PROBLEM — Your task is to retype every entry exactly, omitting nothing.

BEGIN THE DATA

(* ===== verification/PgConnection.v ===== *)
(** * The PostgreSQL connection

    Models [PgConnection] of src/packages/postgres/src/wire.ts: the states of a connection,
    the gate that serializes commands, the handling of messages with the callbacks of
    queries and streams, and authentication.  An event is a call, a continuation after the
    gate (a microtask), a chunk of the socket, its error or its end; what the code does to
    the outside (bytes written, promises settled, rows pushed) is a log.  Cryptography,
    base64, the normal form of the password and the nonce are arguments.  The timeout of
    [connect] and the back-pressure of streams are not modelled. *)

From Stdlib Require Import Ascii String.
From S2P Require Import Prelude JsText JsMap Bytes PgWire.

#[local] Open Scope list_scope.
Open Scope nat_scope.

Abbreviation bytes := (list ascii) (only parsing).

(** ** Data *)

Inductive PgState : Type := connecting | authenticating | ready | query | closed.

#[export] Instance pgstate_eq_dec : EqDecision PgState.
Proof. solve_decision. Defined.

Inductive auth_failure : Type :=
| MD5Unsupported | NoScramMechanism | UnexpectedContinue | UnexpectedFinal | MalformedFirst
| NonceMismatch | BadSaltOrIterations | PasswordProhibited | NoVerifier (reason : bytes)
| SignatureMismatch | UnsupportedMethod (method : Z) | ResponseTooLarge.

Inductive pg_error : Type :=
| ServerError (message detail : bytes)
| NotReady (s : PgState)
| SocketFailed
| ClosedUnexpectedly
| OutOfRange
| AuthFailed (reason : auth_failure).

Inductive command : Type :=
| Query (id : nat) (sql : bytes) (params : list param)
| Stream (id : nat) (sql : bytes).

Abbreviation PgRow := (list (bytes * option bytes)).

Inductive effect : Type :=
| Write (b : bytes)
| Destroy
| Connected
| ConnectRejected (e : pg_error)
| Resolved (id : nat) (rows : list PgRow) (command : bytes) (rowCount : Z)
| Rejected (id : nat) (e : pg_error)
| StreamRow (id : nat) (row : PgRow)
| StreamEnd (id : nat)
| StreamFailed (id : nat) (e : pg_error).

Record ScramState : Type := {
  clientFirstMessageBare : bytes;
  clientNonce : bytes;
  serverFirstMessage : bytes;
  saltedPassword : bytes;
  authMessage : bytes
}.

END THE DATA

RESPONSE FOR THIS EXERCISE —
(* ===== verification/PgConnection.v ===== *)
(** * The PostgreSQL connection

    Models [PgConnection] of src/packages/postgres/src/wire.ts: the states of a connection,
    the gate that serializes commands, the handling of messages with the callbacks of
    queries and streams, and authentication.  An event is a call, a continuation after the
    gate (a microtask), a chunk of the socket, its error or its end; what the code does to
    the outside (bytes written, promises settled, rows pushed) is a log.  Cryptography,
    base64, the normal form of the password and the nonce are arguments.  The timeout of
    [connect] and the back-pressure of streams are not modelled. *)

From Stdlib Require Import Ascii String.
From S2P Require Import Prelude JsText JsMap Bytes PgWire.

#[local] Open Scope list_scope.
Open Scope nat_scope.

Abbreviation bytes := (list ascii) (only parsing).

(** ** Data *)

Inductive PgState : Type := connecting | authenticating | ready | query | closed.

#[export] Instance pgstate_eq_dec : EqDecision PgState.
Proof. solve_decision. Defined.

Inductive auth_failure : Type :=
| MD5Unsupported | NoScramMechanism | UnexpectedContinue | UnexpectedFinal | MalformedFirst
| NonceMismatch | BadSaltOrIterations | PasswordProhibited | NoVerifier (reason : bytes)
| SignatureMismatch | UnsupportedMethod (method : Z) | ResponseTooLarge.

Inductive pg_error : Type :=
| ServerError (message detail : bytes)
| NotReady (s : PgState)
| SocketFailed
| ClosedUnexpectedly
| OutOfRange
| AuthFailed (reason : auth_failure).

Inductive command : Type :=
| Query (id : nat) (sql : bytes) (params : list param)
| Stream (id : nat) (sql : bytes).

Abbreviation PgRow := (list (bytes * option bytes)).

Inductive effect : Type :=
| Write (b : bytes)
| Destroy
| Connected
| ConnectRejected (e : pg_error)
| Resolved (id : nat) (rows : list PgRow) (command : bytes) (rowCount : Z)
| Rejected (id : nat) (e : pg_error)
| StreamRow (id : nat) (row : PgRow)
| StreamEnd (id : nat)
| StreamFailed (id : nat) (e : pg_error).

Record ScramState : Type := {
  clientFirstMessageBare : bytes;
  clientNonce : bytes;
  serverFirstMessage : bytes;
  saltedPassword : bytes;
  authMessage : bytes
}.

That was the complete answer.